# DIRECTIONS:
Find and copy each line of the listing below that has the word "None" in it.

# DATA TO EXAMINE:
(** [arr.slice(start)] for an integer [start]: a negative [start] counts from
    the end, and both directions are clamped to the array. *)
Definition slice_from {A} (start : Z) (arr : list A) : list A :=
  let len := Z.of_nat (length arr) in
  let k := if (start <? 0)%Z then Z.max (len + start) 0 else Z.min start len in
  drop (Z.to_nat k) arr.

(** ** Data model *)

Inductive Status := idle | working | waiting | offline.

Global Instance Status_eq_dec : EqDecision Status.
Proof. solve_decision. Defined.

Abbreviation loc := nat (only parsing).

(** The part of a Node [ChildProcess] that the manager reads or drives.
    [stdin] is [None] for a null stream and otherwise lists the chunks
    written so far.  [closure_id] is the constant [id] of the [createSession]
    call that spawned this process: the four listeners installed there close
    over it (and over the session object, which is the object holding this
    process). *)
Record ChildProcess := {
  pid : option Z;
  spawnfile : string;
  spawnargs : list string;
  killed : bool;
  exitCode : option Z;
  stdin : option (list string);
  stdout : bool;
  stderr : bool;
  closure_id : string
}.

Record ManagedProcess := {
  id : string;
  name : string;
  process : ChildProcess;
  status : Status;
  cwd : string;
  createdAt : Z;
  lastActivity : Z;
  outputBuffer : list string;
  claudeSessionId : option string;
  currentTool : option string
}.

Record Flags := {
  continue : option bool;
  skipPermissions : option bool;
  chrome : option bool
}.

Record CreateProcessOptions := {
  opt_name : option string;
  opt_cwd : option string;
  opt_flags : option Flags
}.

Inductive Event :=
  | EvOutput (sessionId : string) (data : string)
  | EvExit (sessionId : string) (code : option Z)
  | EvError (sessionId : string) (error : string)
  | EvStatusChange (sessionId : string) (st : Status).

Global Instance Event_eq_dec : EqDecision Event.
Proof. solve_decision. Defined.

Definition MAX_OUTPUT_BUFFER_LINES : nat := 500.

(** A JS [Map<string, ManagedProcess>]: keys in insertion order, values are
    references into the object store. *)
Definition SessionMap := list (string * loc).

Fixpoint map_get (k : string) (m : SessionMap) : option loc :=
  match m with
  | [] => None
  | (k', v) :: m' => if decide (k = k') then Some v else map_get k m'
  end.

(** [Map.set]: an existing key keeps its position, a new key goes last. *)
Fixpoint map_set (k : string) (v : loc) (m : SessionMap) : SessionMap :=
  match m with
  | [] => [(k, v)]
  | (k', v') :: m' =>
      if decide (k = k') then (k, v) :: m' else (k', v') :: map_set k v m'
  end.

Fixpoint map_delete (k : string) (m : SessionMap) : SessionMap :=
  match m with
  | [] => []
  | (k', v') :: m' =>
      if decide (k = k') then map_delete k m' else (k', v') :: map_delete k m'
  end.

Definition map_keys (m : SessionMap) : list string := m.*1.
Definition map_values (m : SessionMap) : list loc := m.*2.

# EXERCISE OUTPUT:
    [stdin] is [None] for a null stream and otherwise lists the chunks
  | [] => None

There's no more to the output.